Lexikon der Fernerkundung

Sentinel-3

Dritte, aus zwei baugleichen Satelliten bestehende Mission in einer Serie von europäischen Umweltsatelliten des Programms Copernicus (vormals GMES), einer Initiative der Europäischen Kommission und der ESA mit dem Ziel, nachhaltig ein europäisches Netzwerk zur Erfassung und Auswertung von Umweltdaten zu erstellen. Die sonnensynchrone polare Umlaufbahn der Satelliten in 815 km Höhe besitzt eine Neigung von 98,6°, die Umlaufzeit beträgt 101 Minuten. Die beiden Satelliten umkreisen die Erde auf einer identischen Umlaufbahn um 180° versetzt.

Die 1150 kg schweren Satelliten messen kontinuierlich die Höhe des Meeresspiegels, die Temperatur der Land- und Meeresoberflächen sowie die unterschiedlichen Chlorophyll- und Schwebstoffgehalte der Meere. Die Messergebnisse dienen sowohl maritimen Vorhersagediensten, z.B. zu Wellenhöhen, als auch der Überwachung der Umwelt und der Gewinnung von Klimadaten. Außerdem können mit den Daten von Sentinel-3 die Meeresverschmutzung, Meeresströmungen und die Wasserqualität erfasst werden.

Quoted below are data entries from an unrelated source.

Lemma tracking_roundtrip_witness :
  ∃ s, cookie_GetTrackedRequest (DefaultRequestTracker options (M_ServiceProvider the_middleware)) acs_request index (1500%Z, [])
    = (s, Ret (mkTrackedRequest index "req1" (URL_String (HTTPRequest_URL page)))).
Proof.
  refine (tracking_roundtrip options (M_ServiceProvider the_middleware) page "req1" 1000%Z tracked.1 index acs_request
    (1500%Z, []) _ eq_refl (λ i e n t, eq_refl) _ _ _ _).
  - discriminate.
  - vm_compute. reflexivity.
  - intros k Hk. assert (k = tracking_cookie) as ->.
    { vm_compute in Hk. apply list_elem_of_singleton in Hk. injection Hk as ->. vm_compute. reflexivity. }
    vm_compute. reflexivity.
  - vm_compute. discriminate.
  - vm_compute. discriminate.
Defined.

(** *** Tokens *)

Definition codec : JWTCodec := DefaultSessionCodec options.
Definition tracked_request : TrackedRequest := mkTrackedRequest "i" "req1" "https:/page".

Definition login_claims : JWTSessionClaims :=
  match (JWTSessionCodec_New (W := Time) codec login_assertion (1500%Z, [])).2 with
  | Ret claims => claims
  | _ => mkSessionClaims (mkClaims "" "" [] None None None "") None false
  end.

Definition session_token : string := match JWTSessionCodec_Encode codec login_claims with Ret s => s | _ => "" end.
Definition request_token : string :=
  match (JWTTrackedRequestCodec_Encode (W := Time) codec tracked_request (1500%Z, [])).2 with Ret s => s | _ => "" end.

Lemma encoded_session : JWTSessionCodec_Encode codec login_claims = Ret session_token.
Proof. vm_compute. reflexivity. Qed.

Lemma encoded_request :
  JWTTrackedRequestCodec_Encode (W := Time) codec tracked_request (1500%Z, []) = ((1500%Z, []), Ret request_token).
Proof. vm_compute. reflexivity. Qed.

Lemma tokens_not_confused_witness :
  (∀ s s' a, JWTSessionCodec_Decode (W := Time) codec request_token s ≠ (s', Ret a)) ∧
  (∀ s s' a, JWTTrackedRequestCodec_Decode (W := Time) codec session_token s ≠ (s', Ret a)).
Proof.
  refine (tokens_not_confused codec codec tracked_request login_claims (1500%Z, []) (1500%Z, []) request_token
    session_token _ eq_refl eq_refl (λ e n t, eq_refl) eq_refl encoded_request encoded_session).
  discriminate.
Defined.

Lemma tokens_roundtrip_witness :
  (∃ st', JWTSessionCodec_Decode (W := Time) codec session_token (2500%Z, []) = (st', Ret login_claims)) ∧
  (∃ st', JWTTrackedRequestCodec_Decode (W := Time) codec request_token (2500%Z, []) = (st', Ret tracked_request)).
Proof.
  refine (tokens_roundtrip codec login_assertion login_claims tracked_request (1500%Z, []) (1500%Z, []) (1500%Z, [])
    session_token request_token (2500%Z, []) _ eq_refl (λ e n t, eq_refl) eq_refl encoded_session encoded_request _ _).
  - discriminate.
  - vm_compute. discriminate.
  - vm_compute. discriminate.
Defined.
(** ** Properties *)

(** C21: roundtrip. Metadata are written, and what the decoder gets from the text of their
    element, with the indentation of the printer or without, it reads as the same metadata with
    the end of their validity rounded to a millisecond: for entities, and for entities in lists
    that are nested to any depth.  The texts and attributes of the element must be valid UTF-8 of
    the characters of XML.  What [entity_ok] and [entities_ok] ask for: times of the years 0 to 9999
    (whole milliseconds for the [ValidUntil] of a list and of the entities in it), an entity's [CacheDuration] of whole seconds, a list's
    [CacheDuration] that is none or whole seconds other than 0 (0 is written as an empty text, which
    is refused), a role's [CacheDuration] that is empty or a valid duration and an affiliation's that
    is none or a valid duration, endpoints whose locations pass the check unchanged, indices from 0 to
    2^63 - 1, roles of identity providers without the [ArtifactResolutionServices] of their
    [SSODescriptor] (two fields have the name, and the decoder uses the other), attribute values
    without a [NameID], and no signatures. *)
Theorem metadata_roundtrip :
  (∀ m, entity_ok (published m) → ∃ e,
    EntityDescriptor_MarshalXML "" "EntityDescriptor" m = Ret e ∧
    reads_back EntityDescriptor_UnmarshalXML zero_EntityDescriptor (published m) e) ∧
  (∀ m, entities_ok m → ∃ e,
    EntitiesDescriptor_MarshalXML "" "EntitiesDescriptor" m = Ret e ∧
    reads_back EntitiesDescriptor_UnmarshalXML zero_EntitiesDescriptor m e).
Proof.
  split; intros m Hm.
  - destruct (entity_roundtrip m Hm) as (e & He & Hr). exists e. split; [done|by apply laid_out_reads_back].
  - destruct (entities_roundtrip m Hm) as (e & He & Hr). exists e. split; [done|by apply laid_out_reads_back].
Qed.
End registered.

Section arrives.
Context {W : Type} `{UrlI : UrlOps} `{EtreeX : EtreeXml} `{XmlP : XmlParser} `{WorldI : World W}.
Context `{VarsI : PackageVars} `{NetI : NetOps} `{X509I : X509Ops}.

(** C9: liveness. The text of the metadata that an identity provider serves is parsed by
    [ParseMetadata] to these metadata, and a service provider that uses them trusts exactly
    the certificate of the identity provider and sends its requests and its logout messages
    to the endpoints that the identity provider is configured with. *)
Theorem idp_metadata_arrives idp st st' m cert
    (Hmetadata : Metadata idp st = (st', Ret m)) (Hok : idp_publishable idp m) (Hparses : parses m)
    (Hcert : IDP_Certificate idp = Some cert) (Hparse : ParseCertificate (Certificate_Raw cert) = Ret cert) :
  ParseMetadata (MarshalIndent_EntityDescriptor m) = Ret (published m) ∧
  ∀ sp, SP_IDPMetadata sp = Some (published m) →
    getIDPSigningCerts sp = Ret [cert] ∧
    ∀ binding, binding ∈ [HTTPRedirectBinding; HTTPPostBinding] →
      GetSSOBindingLocation sp binding = Ret (URL_String (IDP_SSOURL idp)) ∧
      GetSLOBindingLocation sp binding = Ret (URL_String (IDP_LogoutURL idp)).
Proof.
  destruct (published_read m Hparses) as [Hv Hu]; [by eapply idp_metadata_ok|]. split.
  - unfold ParseMetadata. rewrite Hv, ret_bind. by rewrite Hu.
  - intros sp Hsp. by eapply idp_metadata_used.
Qed.
(** * The treesaver document index (src/lib/array.js, src/ui/settings.js)

    A shallow embedding of [treesaver.array.remove], [treesaver.ui.Index]
    and [treesaver.ui.Settings], with the properties of the index tree and
    of its flat cache.

    Conventions of the embedding:
    - a JavaScript value that can reach the code from JSON is a [JSValue];
    - a JavaScript object used as a dictionary ([documentMap],
      [documentPositions], [meta], [settings]) is the [gmap string _] of
      its own properties, read and written through [read_property] and
      [assign_property], which know what an object created by [{}]
      inherits from [Object.prototype];
    - a method that mutates [this] takes the receiver and returns the new
      receiver next to its result;
    - [treesaver.debug.warn] appends to a list of messages, a thrown
      exception ends the computation ([Outcome]). *)

From stdpp Require Import gmap strings list fin_maps pretty.
From Stdlib Require Import ZArith Lia Sorted.

Set Warnings "-register-all".

Open Scope string_scope.
Open Scope list_scope.
Open Scope Z_scope.

(** ** JavaScript values *)

(** The values JSON can describe. A number is kept as an integer: the code
    only ever tests a number for truthiness and copies it. An object is the
    list of its own enumerable properties, in enumeration order. *)
Inductive JSValue : Type :=
| JUndefined
| JNull
| JBool (b : bool)
| JNum (n : Z)
| JStr (s : string)
| JArr (elems : list JSValue)
| JObj (fields : list (string * JSValue)).

(** [!!v] *)
Definition truthy (v : JSValue) : bool :=
  match v with
  | JUndefined | JNull => false
  | JBool b => b
  | JNum n => negb (n =? 0)
  | JStr s => negb (String.eqb s "")
  | JArr _ | JObj _ => true
  end.

(** [v !== false] *)
Definition strict_neq_false (v : JSValue) : bool :=
  match v with
  | JBool false => false
  | _ => true
  end.

(** [Array.isArray(v)] *)
Definition isArray (v : JSValue) : bool :=
  match v with JArr _ => true | _ => false end.

(** ** Documents *)

(** A [treesaver.ui.Document]: a tree node ([children]) with a canonical
    url and a metadata object, kept as its own properties. *)
Inductive Doc : Type :=
  mkDoc (doc_url : string) (doc_meta : gmap string JSValue) (doc_children : list Doc).

Definition url (d : Doc) : string := match d with mkDoc u _ _ => u end.
Definition meta (d : Doc) : gmap string JSValue := match d with mkDoc _ m _ => m end.

(** The part of [treesaver.ui.TreeNode] that [Document] and [Index]
    inherit: the [children] array. *)
Class TreeNode (T : Type) := {
  children : T → list Doc;
  set_children : list Doc → T → T
}.

#[global] Instance Doc_TreeNode : TreeNode Doc := {|
  children d := match d with mkDoc _ _ c => c end;
  set_children c d := mkDoc (url d) (meta d) c
|}.

(** ** Outcomes: warnings and exceptions *)

Inductive Exn : Type :=
| TypeError (msg : string)
| RangeError (msg : string)
| OutOfContract (msg : string).

(** What a call does besides changing its receiver: it returns a value or
    throws, and in both cases leaves the messages it passed to
    [treesaver.debug.warn], oldest first. *)
Inductive Outcome (A : Type) : Type :=
| Returns (a : A) (warnings : list string)
| Throws (e : Exn) (warnings : list string).
Arguments Returns {A} a warnings.
Arguments Throws {A} e warnings.

(** The outcome [c], after the warnings [w]. *)
Definition with_warnings {A : Type} (w : list string) (c : Outcome A) : Outcome A :=
  match c with
  | Returns a w' => Returns a (w ++ w')
  | Throws e w' => Throws e (w ++ w')
  end.

#[global] Instance Outcome_ret : MRet Outcome := λ A a, Returns a [].
#[global] Instance Outcome_bind : MBind Outcome := λ A B f c,
  match c with
  | Returns a w => with_warnings w (f a)
  | Throws e w => Throws e w
  end.

Definition warn (msg : string) : Outcome () := Returns () [msg].
Definition throw {A : Type} (e : Exn) : Outcome A := Throws e [].

(** [array.forEach] with a callback that updates an accumulator (the
    variables of the enclosing function the callback assigns to). *)
Definition forEach {A B : Type} (cb : B → A → Outcome B) : list A → B → Outcome B :=
  fix go (l : list A) (acc : B) : Outcome B :=
    match l with
    | [] => mret acc
    | x :: rest => acc' ← cb acc x; go rest acc'
    end.

(** ** Properties of objects *)

(** The value of the own property [k] in a list of properties, [undefined]
    when there is none. *)
Fixpoint lookup_field (k : string) (fields : list (string * JSValue)) : JSValue :=
  match fields with
  | [] => JUndefined
  | (k', v) :: rest => if String.eqb k k' then v else lookup_field k rest
  end.

(** [v[k]] for a name [k] that is neither an array index nor a property
    every string or array has ([length] and the like): reading a property
    of [null] or [undefined] throws, a primitive or an array has no such
    property. *)
Definition get_prop (v : JSValue) (k : string) : Outcome JSValue :=
  match v with
  | JUndefined | JNull => throw (TypeError "Cannot read property of null or undefined")
  | JObj fields => mret (lookup_field k fields)
  | _ => mret JUndefined
  end.

(** [Object.keys(o, ...)] of ES5: the names of the own enumerable
    properties of an object, a [TypeError] for anything that is not an
    object. The function takes one argument, further ones are ignored. *)
Definition Object_keys {X : Type} (o : JSValue) (ignored : X) : Outcome (list string) :=
  match o with
  | JObj fields => mret fields.*1
  | JArr elems => mret (pretty <$> seq 0 (length elems))
  | _ => throw (TypeError "Object.keys called on non-object")
  end.

(** The elements of an array value. *)
Definition elements (v : JSValue) : list JSValue :=
  match v with JArr elems => elems | _ => [] end.

(** ** Objects created by {} and Object.prototype *)

(** The names of the properties of [Object.prototype]: every object
    created by [{}] has them, inherited. *)
Definition Object_prototype_names : list string :=
  ["constructor"; "toString"; "toLocaleString"; "valueOf"; "hasOwnProperty";
   "isPrototypeOf"; "propertyIsEnumerable"; "__proto__";
   "__defineGetter__"; "__defineSetter__"; "__lookupGetter__"; "__lookupSetter__"].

Über Land messen die Sentinel-3 die Höhe von Flüssen und Seen, liefern Angaben zum Vegetationsstand und erstellen Karten zur Landnutzung. Daran, wie die Vegetation das Licht reflektiert, kann man zum Beispiel zwischen einem gesunden und einem kranken Wald unterscheiden. Darüber hinaus können die Satelliten Waldbrände überwachen oder Lavaströme aufspüren und verfolgen. Eine weitere Aufgabe der Zwillingssatelliten ist etwa das Aufspüren so genannter Hitzeinseln - also lokal begrenzte Temperaturerhöhungen, die über Großstädten entstehen. Ihr Einfluss auf das regionale Klima, sowie der Einfluss des Klimawandels auf die Städte sind bislang noch weitgehend unerforscht.

Cloud-free Europe, Sentinel 3 Wolkenfreie Ansicht von Europa

Dieses Mosaik von wolkenfreien Bildern ist aus Szenen zusammengesetzt, die zwischen dem 1. März 2017 und dem 30. Juli 2017 vom Copernicus Sentinel-3A aufgenommen wurden.

Das Ocean and Land Colour Instrument (OLCI) an Bord von Sentinel-3A veranschaulicht sowohl das sommerliche Grün in vielen Teilen Europas, als auch die sommerliche Trockenheit in Nordafrika, im Nahen Osten, aber auch in Teilen Spaniens, Italiens und der Türkei.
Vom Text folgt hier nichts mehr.